My parents were also into crazy fad diets, which I followed in my teens - or tried too - but I do think I hit a rebellious streak when I was around 13 or so and just ate what I liked, didn't exercise and generally didn't bother about the way I looked. I couldn't stand that my parents seemed on a quest for the perfect bodies all the time - they had become really negative about the way they looked and seemed to constantly want to change. Myself? I was by no means the perfect weight but being around the big side of a size 10 I was happy, or tried to be happy about my size.
I suppose it didn't help that my sister was always a small size 8 and could, uncomfortably, fit into a size 6. It's only now that I realise she skipped lunch every single day as well as maybe not going about things the healthiest way. And there was me thinking I was doing something 'wrong' by being the weight and size I was.
I loved team sports and PE at school, oddly enough, and it was one of my best and favourite subjects. However, when I got to high school this really changed. I was 11 when I started at high school and was already quite developed in my shape. In my first year of high school my breasts really began to grow - a fact I hated! This made me feel super self conscious and almost hate myself for how I looked. I loved cricket - and was good at it - but most other sports I felt so self conscious taking part in.

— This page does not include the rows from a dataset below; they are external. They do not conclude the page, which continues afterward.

(** ** Classification and abort *)

Lemma source_buckets src :
  recognised src = true ->
  (if isHeaderSource src then 1 else 0) + (if String.eqb src "query" then 1 else 0) +
  (if String.eqb src "body" then 1 else 0) + (if String.eqb src "path" then 1 else 0) =
  if String.eqb src "internal" then 0 else 1.
Proof.
  unfold recognised, isHeaderSource. cbn [existsb].
  destruct (String.eqb_spec src "headers") as [->|_]; [done|].
  destruct (String.eqb_spec src "header") as [->|_]; [done|].
  destruct (String.eqb_spec src "query") as [->|_]; [done|].
  destruct (String.eqb_spec src "body") as [->|_]; [done|].
  destruct (String.eqb_spec src "path") as [->|_]; [done|].
  destruct (String.eqb_spec src "internal") as [_|_]; done.
Qed.

Context `{Boilerplate}.

(** C6. Every declared input field of an operation whose source is one of
    [headers], [header], [query], [body], [path] occurs exactly once in the
    bucket of its source and in no other bucket, and a field with source
    [internal] occurs in none; when some field has any other source, the
    compiler throws for the whole specification an error whose message
    names a field with such a source and its operation. *)
Theorem inputs_classified (spec : Spec) (operation : Operation)
    (Hop : In operation (allOperations spec))
    (Hkeys : NoDup (map fst (inputs operation))) :
  (forallb (fun e => recognised (source e.2)) (inputs operation) = true ->
   exists b,
     classifyInputs operation = Ok b /\
     forall fieldName prop,
       In (fieldName, prop) (inputs operation) ->
       occurrences (quoted fieldName) (inputHeaders b) =
         (if isHeaderSource (source prop) then 1 else 0) /\
       occurrences (quoted fieldName) (inputQuery b) =
         (if String.eqb (source prop) "query" then 1 else 0) /\
       occurrences (quoted fieldName) (inputBody b) =
         (if String.eqb (source prop) "body" then 1 else 0) /\
       occurrences (quoted fieldName) (inputParams b) =
         (if String.eqb (source prop) "path" then 1 else 0) /\
       occurrences (quoted fieldName)
         (inputHeaders b ++ inputQuery b ++ inputBody b ++ inputParams b) =
         (if String.eqb (source prop) "internal" then 0 else 1)) /\
  (forallb (fun e => recognised (source e.2)) (inputs operation) = false ->
   exists failing fieldName prop,
     In failing (allOperations spec) /\
     In (fieldName, prop) (inputs failing) /\
     recognised (source prop) = false /\
     generateClientSdk spec =
     Throw (Error ("Unknown source " +:+ source prop +:+ " in " +:+ fieldName +:+ " " +:+
                   default "undefined" (JSON_stringify (inputJson prop)) +:+
                   " in " +:+ name failing))).
Proof.
  split.
  - intros Hall. destruct (classifyInputs_recognised operation Hall) as [b Hb].
    exists b. split; [done|]. intros n p Hin.
    destruct (classifyInputs_buckets operation b Hb) as (Hh & Hq & Hbd & Hp).
    assert (recognised (source p) = true) as Hrec.
    { rewrite forallb_forall in Hall. exact (Hall (n, p) Hin). }
    assert (H1 : occurrences (quoted n) (fieldsFrom isHeaderSource operation) =
                 if isHeaderSource (source p) then 1 else 0)
      by exact (occurrences_once isHeaderSource n p _ Hkeys Hin).
    assert (H2 : occurrences (quoted n)
                   (fieldsFrom (fun s => String.eqb s "query") operation) =
                 if String.eqb (source p) "query" then 1 else 0)
      by exact (occurrences_once (fun s => String.eqb s "query") n p _ Hkeys Hin).
    assert (H3 : occurrences (quoted n)
                   (fieldsFrom (fun s => String.eqb s "body") operation) =
                 if String.eqb (source p) "body" then 1 else 0)
      by exact (occurrences_once (fun s => String.eqb s "body") n p _ Hkeys Hin).
    assert (H4 : occurrences (quoted n)
                   (fieldsFrom (fun s => String.eqb s "path") operation) =
                 if String.eqb (source p) "path" then 1 else 0)
      by exact (occurrences_once (fun s => String.eqb s "path") n p _ Hkeys Hin).
    rewrite <- Hh in H1. rewrite <- Hq in H2. rewrite <- Hbd in H3. rewrite <- Hp in H4.
    repeat split; try assumption.
    rewrite !occurrences_app, H1, H2, H3, H4, <- (source_buckets _ Hrec). lia.
  - intros Hsome.
    assert (Exists rejected (allOperations spec)) as Hex.
    { apply List.Exists_exists. exists operation. split; [done|].
      by apply classifyInputs_unrecognised. }
    destruct (compile_throws spec Hex) as (o & n & p & Hin & Hp & Hno & Hthrow).
    exists o, n, p. repeat split; try assumption.
    unfold generateClientSdk. by rewrite Hthrow.
Qed.

(** ** Streaming operations *)

Lemma isStream_type operation : isStream operation = true <-> type operation = "sse".
Proof. apply String.eqb_eq. Qed.

Lemma isStream_not_type operation : isStream operation = false <-> type operation <> "sse".
Proof. apply String.eqb_neq. Qed.

Lemma stream_entries_of file operation :
  List.filter stream (operationEntries file operation) =
  if isStream operation then [streamEntry file operation] else [].
Proof.
  destruct (isStream operation) eqn:Hs.
  - unfold operationEntries. by rewrite Hs.
  - by destruct (standard_entries file operation Hs) as [_ ->].
Qed.

Lemma standard_entries_of file operation :
  List.filter (fun e => negb (stream e)) (operationEntries file operation) =
  if isStream operation then [] else operationEntries file operation.
Proof.
  destruct (isStream operation) eqn:Hs.
  - unfold operationEntries. by rewrite Hs.
  - by destruct (standard_entries file operation Hs) as [-> _].
Qed.

Lemma groupEntries_drop (g : string * list Operation) :
  groupEntries (g.1, List.filter (fun o => negb (isStream o)) g.2) =
  List.filter (fun e => negb (stream e)) (groupEntries g).
Proof.
  unfold groupEntries. cbn [fst snd].
  induction g.2 as [|o os IH]; [done|]. cbn [List.filter flat_map].
  rewrite List.filter_app, standard_entries_of, <- IH.
  by destruct (isStream o).
Qed.

Lemma specEntries_drop spec :
  specEntries (dropStreams spec) =
  List.filter (fun e => negb (stream e)) (specEntries spec).
Proof.
  unfold specEntries, dropStreams. cbn [groups].
  induction (groups spec) as [|g gs IH]; [done|]. cbn [map flat_map].
  by rewrite List.filter_app, IH, groupEntries_drop.
Qed.

Lemma emitterImports_drop spec :
  flat_map groupEmitterImports (groups (dropStreams spec)) =
  flat_map groupEmitterImports (groups spec).
Proof.
  unfold dropStreams. cbn [groups].
  induction (groups spec) as [|g gs IH]; [done|]. cbn [map flat_map].
  rewrite IH. unfold groupEmitterImports. cbn [fst snd]. by rewrite filter_filter.
Qed.

Lemma allOperations_drop spec :
  allOperations (dropStreams spec) =
  List.filter (fun o => negb (isStream o)) (allOperations spec).
Proof.
  unfold allOperations, dropStreams. cbn [groups].
  induction (groups spec) as [|g gs IH]; [done|]. cbn [map flat_map snd].
  by rewrite List.filter_app, IH.
Qed.

Lemma standardErrors_drop spec : standardErrors (dropStreams spec) = standardErrors spec.
Proof. unfold standardErrors. by rewrite allOperations_drop, filter_filter. Qed.

Lemma In_specEntries spec e :
  In e (specEntries spec) <->
  exists g operation,
    In g (groups spec) /\ In operation g.2 /\
    In e (operationEntries (camelcase g.1) operation).
Proof.
  unfold specEntries, groupEntries. rewrite in_flat_map. split.
  - intros (g & Hg & He). apply in_flat_map in He as (o & Ho & He). eauto.
  - intros (g & o & Hg & Ho & He). exists g. split; [done|].
    apply in_flat_map. eauto.
Qed.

I began to get excellent grades in PE - it was actually the only subject I got such high grades in! Haha - and this bolstered my self-belief a little more but whenever we did something like swimming I would always become embarrassed because the teacher would make me demonstrate various different strokes to the whole class. I was a natural swimmer, absolutely loved it, but I didn't appreciate being the class example as I was a very shy girl who lacked a lot of self belief and self confidence I just didn't think I was all that good. And with my teacher saying things like 'watch her legs! That's perfect, you all need to do that!' it made me super duper trooper self conscious. EVERYONE WAS WATCHING MY LEGS JIGGLE. Of course I had forgotten the part where he said my technique was perfect ;).
I began to make excuses as to why I couldn't participate in PE, just because I was getting more curves and increasingly self-conscious with it. This started to effect my grades a lot in this subject as well as my own personal physical fitness. I put on weight, whether that was puppy fat or not, I was beginning to feel massive compared to my smaller peers. In hindsight I wasn't massive, I was just made to feel as though I was. Yes maybe I could have lost a stone or a half stone here and there but overall I was a decent size. I was curvy and had never been curvy in my life - I'd always been a skinny child with no bum or hips to speak of and suddenly I was developing all these curves that I didn't know what to do with.
Over time one of the teachers really laid into me about my lack of participation in PE, probably going about it all the wrong way, but it got me back on track with things at least. I also signed up for the schools athletic team and took up running. Unfortunately the athletic team fell through as not enough people
were turning up to practice but my strengths were things like the shot put, relay races and the long jump.
I still remember the day that I won my team first place in the relay race - that is probably one of my better memories of an otherwise miserable existence in high school (hated the place with a passion.) I left school at 15 and was glad of it. By this stage I was around a size 12-14 and not very happy with this.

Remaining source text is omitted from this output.